Determine how many lines in the listing contain the string "resolution". Only that number goes in the answer.

• _Data to process_:
BEGIN

(** * PyRoboLearn: constraints, approximator wrapper and manipulator robots

    A shallow embedding of three modules of the repository:

    - [pyrobolearn/priorities/constraints/constraint.py]: the [Constraint]
      class hierarchy used by the QP-based priority controller, together
      with the quadratic-programming identities of its module docstring;
    - [pyrobolearn/approximators/approximator.py]: the [Approximator]
      wrapper and its validated properties;
    - [pyrobolearn/robots/manipulator.py]: [ManipulatorRobot] and
      [BiManipulatorRobot].

    Python objects are modelled by their class and their instance
    dictionary; attribute access follows Python's lookup order (properties
    of the class first, then the instance dictionary, then the other class
    members) along the method resolution order.  Raising an exception is a
    [Raise] result.  The matrices of the QP formulation are MathComp
    matrices over an arbitrary commutative (ordered) ring.

    Part I holds the definitions, Part II the theorems. *)

From HB Require Import structures.
From Stdlib Require Import ZArith String Lia.
From mathcomp Require Import boot order algebra.

Set Implicit Arguments.
Unset Strict Implicit.
Unset Printing Implicit Defensive.

(* ssrint binds the key Z to its own scope; give it back to ZArith. *)
Delimit Scope Z_scope with Z.

(* ===================================================================== *)
(** * Part I: definitions                                                 *)
(* ===================================================================== *)

(** ** Python values, exceptions and objects *)

Module Py.

Local Open Scope string_scope.

(** The exceptions raised by the three modules. *)
Inductive exn := TypeError | ValueError | AttributeError | IndexError.

Inductive result (A : Type) :=
| Ok (a : A)
| Raise (e : exn).
Arguments Ok {A} a.
Arguments Raise {A} e.

(** Values.  A float is kept as mantissa and exponent (no arithmetic is
    done on it here); [PyObj] is an instance of any other class, given by
    the names of the classes of its method resolution order and by the
    attributes that can be read from it. *)
Inductive pyval :=
| PyNone
| PyBool (b : bool)
| PyInt (z : Z)
| PyFloat (m e : Z)
| PyStr (s : string)
| PyList (l : seq pyval)
| PyTuple (l : seq pyval)
| PyObj (mro : seq string) (attrs : seq (string * pyval)).

(** [type(v).__mro__], by class name.  [bool] is a subclass of [int]. *)
Definition type_mro (v : pyval) : seq string :=
  match v with
  | PyNone => [:: "NoneType"; "object"]
  | PyBool _ => [:: "bool"; "int"; "object"]
  | PyInt _ => [:: "int"; "object"]
  | PyFloat _ _ => [:: "float"; "object"]
  | PyStr _ => [:: "str"; "object"]
  | PyList _ => [:: "list"; "object"]
  | PyTuple _ => [:: "tuple"; "object"]
  | PyObj mro _ => mro
  end.

(** [isinstance(v, c)] and [isinstance(v, (c1, ..., cn))]. *)
Definition isinstance (v : pyval) (c : string) : bool :=
  has (String.eqb c) (type_mro v).

Definition isinstance_any (v : pyval) (cs : seq string) : bool :=
  has (isinstance v) cs.

(** [v is None]. *)
Definition is_None (v : pyval) : bool :=
  match v with PyNone => true | _ => false end.

(** Dictionaries keyed by strings (instance dictionaries, attributes). *)
Definition pydict := seq (string * pyval).

Fixpoint dict_get (A : Type) (d : seq (string * A)) (k : string) : option A :=
  match d with
  | [::] => None
  | (k', v) :: d' => if String.eqb k k' then Some v else dict_get d' k
  end.

Fixpoint dict_set (d : pydict) (k : string) (v : pyval) : pydict :=
  match d with
  | [::] => [:: (k, v)]
  | (k', v') :: d' =>
      if String.eqb k k' then (k, v) :: d' else (k', v') :: dict_set d' k v
  end.

(** [v.name] for a value that is an argument of the modelled code. *)
Definition attr_of (v : pyval) (name : string) : result pyval :=
  match v with
  | PyObj _ attrs =>
      match dict_get attrs name with
      | Some a => Ok a
      | None => Raise AttributeError
      end
  | _ => Raise AttributeError
  end.

(** [operator.index]: the values a list accepts as an index. *)
Definition as_index (i : pyval) : option Z :=
  match i with
  | PyInt z => Some z
  | PyBool b => Some (if b then 1%Z else 0%Z)
  | _ => None
  end.

(** [l[i]] on a list: negative indices count from the end, an index out
    of range raises [IndexError], a non-integer index [TypeError]. *)
Definition list_getitem (l : seq pyval) (i : pyval) : result pyval :=
  match as_index i with
  | None => Raise TypeError
  | Some z =>
      let n := Z.of_nat (size l) in
      let k := if (z <? 0)%Z then (z + n)%Z else z in
      if (0 <=? k)%Z && (k <? n)%Z then Ok (nth PyNone l (Z.to_nat k))
      else Raise IndexError
  end.

(** *** Instances and class members

    An instance is its class and its [__dict__].  A method body is a
    computation over the instance that may raise. *)
Section Objects.

Variable class : Type.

END

• _Problem solution_: 2